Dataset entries

(** [None] stands for the failed assertion on the inline length. *)
Definition release_numbers_push (r : ReleaseNumbers) (n : Z) : option ReleaseNumbers :=
  match r with
  | Inline numbers len =>
      if (len <=? 4)%nat then
        if (len =? 4)%nat then Some (Heap (numbers ++ [n]))
        else Some (Inline (<[len := n]> numbers) (S len))
      else None
  | Heap numbers => Some (Heap (numbers ++ [n]))
  end.

Definition release_numbers_as_slice (r : ReleaseNumbers) : list Z :=
  match r with
  | Inline numbers len => take len numbers
  | Heap numbers => numbers
  end.

Definition release_numbers_len (r : ReleaseNumbers) : nat := length (release_numbers_as_slice r).

(** ** The parser *)

Record Parser : Type := mkParser {
  p_v : list Z;
  p_i : nat;
  p_epoch : Z;
  p_release : ReleaseNumbers;
  p_pre : option Prerelease;
  p_post : option Z;
  p_dev : option Z;
  p_local : list LocalSegment;
  p_wildcard : bool
}.

(** Assignments to the fields of the parser. *)
Definition set_i (s : Parser) (i : nat) : Parser :=
  mkParser (p_v s) i (p_epoch s) (p_release s) (p_pre s) (p_post s) (p_dev s) (p_local s)
    (p_wildcard s).
Definition set_p_epoch (s : Parser) (x : Z) : Parser :=
  mkParser (p_v s) (p_i s) x (p_release s) (p_pre s) (p_post s) (p_dev s) (p_local s)
    (p_wildcard s).
Definition set_p_release (s : Parser) (x : ReleaseNumbers) : Parser :=
  mkParser (p_v s) (p_i s) (p_epoch s) x (p_pre s) (p_post s) (p_dev s) (p_local s)
    (p_wildcard s).
Definition set_p_pre (s : Parser) (x : option Prerelease) : Parser :=
  mkParser (p_v s) (p_i s) (p_epoch s) (p_release s) x (p_post s) (p_dev s) (p_local s)
    (p_wildcard s).
Definition set_p_post (s : Parser) (x : option Z) : Parser :=
  mkParser (p_v s) (p_i s) (p_epoch s) (p_release s) (p_pre s) x (p_dev s) (p_local s)
    (p_wildcard s).
Definition set_p_dev (s : Parser) (x : option Z) : Parser :=
  mkParser (p_v s) (p_i s) (p_epoch s) (p_release s) (p_pre s) (p_post s) x (p_local s)
    (p_wildcard s).
Definition set_p_local (s : Parser) (x : list LocalSegment) : Parser :=
  mkParser (p_v s) (p_i s) (p_epoch s) (p_release s) (p_pre s) (p_post s) (p_dev s) x
    (p_wildcard s).
Definition set_p_wildcard (s : Parser) (x : bool) : Parser :=
  mkParser (p_v s) (p_i s) (p_epoch s) (p_release s) (p_pre s) (p_post s) (p_dev s) (p_local s) x.

(** [self.v[self.i..]]. *)
Definition rest (s : Parser) : list Z := drop (p_i s) (p_v s).

Definition parser_new (version : list Z) : Parser :=
  mkParser version 0 0 release_numbers_new None None None [] false.

Definition SEPARATOR : ByteSet := byteset_new [46; 95; 45].

Definition is_done (s : Parser) : bool := (length (p_v s) <=? p_i s)%nat.

(** The loop runs over the input that remains; the consumed bytes are returned. *)
Definition bump_while (predicate : Z -> bool) (s : Parser) : list Z * Parser :=
  let consumed := take_while predicate (rest s) in
  (consumed, set_i s (p_i s + length consumed)).

Definition bump_if (string : list Z) (s : Parser) : bool * Parser :=
  if is_done s then (false, s)
  else if starts_with_ignore_ascii_case string (rest s)
  then (true, set_i s (p_i s + length string))
  else (false, s).

Definition bump_if_string_set (set : StringSet) (s : Parser) : option nat * Parser :=
  match stringset_starts_with set (rest s) with
  | None => (None, s)
  | Some index =>
      (Some index, set_i s (p_i s + length (default [] (strings set !! index))))
  end.

Definition bump_if_byte_set (set : ByteSet) (s : Parser) : option Z * Parser :=
  match byteset_starts_with set (rest s) with
  | None => (None, s)
  | Some found => (Some found, set_i s (p_i s + 1))
  end.

Definition unbump (s : Parser) : outcome Parser :=
  match p_i s with
  | O => Panicked
  | S i => Done (set_i s i)
  end.

Definition reset (s : Parser) (offset : nat) : outcome Parser :=
  if (offset <=? length (p_v s))%nat then Done (set_i s offset) else Panicked.

Definition parse_number (s : Parser) : outcome (option Z * Parser) :=
  let '(digits, s) := bump_while is_ascii_digit s in
  match digits with
  | [] => Done (None, s)
  | _ :: _ =>
      let! n := lift_version (parse_u64 digits) in
      if n =? U64_MAX then Failed (PatternVersion (NumberTooBig digits))
      else Done (Some n, s)
  end.

Definition push_release (s : Parser) (n : Z) : outcome Parser :=
  match release_numbers_push (p_release s) n with
  | Some r => Done (set_p_release s r)
  | None => Panicked
  end.

Definition parse_epoch_and_initial_release (s : Parser) : outcome Parser :=
  let! (first_number, s) := parse_number s in
  let! first_number := lift_version (ok_or first_number NoLeadingNumber) in
  let '(bang, s) := bump_if (bytes "!") s in
  if bang then
    let s := set_p_epoch s first_number in
    let! (first_release_number, s) := parse_number s in
    let! first_release_number :=
      lift_version (ok_or first_release_number NoLeadingReleaseNumber) in
    push_release s first_release_number
  else push_release s first_number.

(** The loop stops when the fuel is gone; every round consumes two bytes, so the fuel given by
    [parse_rest_of_release] is never used up. *)
Fixpoint parse_rest_of_release_loop (fuel : nat) (s : Parser) : outcome Parser :=
  match fuel with
  | O => Done s
  | S fuel =>
      let '(dot, s) := bump_if (bytes ".") s in
      if dot then
        let! (n, s) := parse_number s in
        match n with
        | None => unbump s
        | Some n =>
            let! s := push_release s n in
            parse_rest_of_release_loop fuel s
        end
      else Done s
  end.

Definition parse_rest_of_release (s : Parser) : outcome Parser :=
  parse_rest_of_release_loop (S (length (rest s))) s.

Definition parse_wildcard (s : Parser) : outcome (bool * Parser) :=
  let '(found, s) := bump_if (bytes ".*") s in
  if negb found then Done (false, s)
  else if negb (is_done s) then Failed WildcardNotTrailing
  else Done (true, set_p_wildcard s true).

Definition PRE_SPELLINGS : StringSet :=
  stringset_new [bytes "alpha"; bytes "beta"; bytes "preview"; bytes "pre"; bytes "rc";
                 bytes "a"; bytes "b"; bytes "c"].
Definition PRE_MAP : list PrereleaseKind := [Alpha; Beta; Rc; Rc; Rc; Alpha; Beta; Rc].

Definition parse_pre (s : Parser) : outcome Parser :=
  let oldpos := p_i s in
  let '(_, s) := bump_if_byte_set SEPARATOR s in
  let '(spelling, s) := bump_if_string_set PRE_SPELLINGS s in
  match spelling with
  | None => reset s oldpos
  | Some spelling =>
      match PRE_MAP !! spelling with
      | None => Panicked
      | Some kind =>
          let '(_, s) := bump_if_byte_set SEPARATOR s in
          let! (number, s) := parse_number s in
          Done (set_p_pre s (Some (mkPrerelease kind (default 0 number))))
      end
  end.

Definition POST_SPELLINGS : StringSet := stringset_new [bytes "post"; bytes "rev"; bytes "r"].

(** The spelled-out form of a post-release, after the form [-N] was not found. *)
Definition parse_post_spelled (s : Parser) (oldpos : nat) : outcome Parser :=
  let '(_, s) := bump_if_byte_set SEPARATOR s in
  let '(spelling, s) := bump_if_string_set POST_SPELLINGS s in
  match spelling with
  | None => reset s oldpos
  | Some _ =>
      let '(_, s) := bump_if_byte_set SEPARATOR s in
      let! (number, s) := parse_number s in
      Done (set_p_post s (Some (default 0 number)))
  end.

PROMPT:
All lines in the preceding records that hold the word "oldpos" need to be copied.

RESPONSE:
  let oldpos := p_i s in
  | None => reset s oldpos
Definition parse_post_spelled (s : Parser) (oldpos : nat) : outcome Parser :=
  | None => reset s oldpos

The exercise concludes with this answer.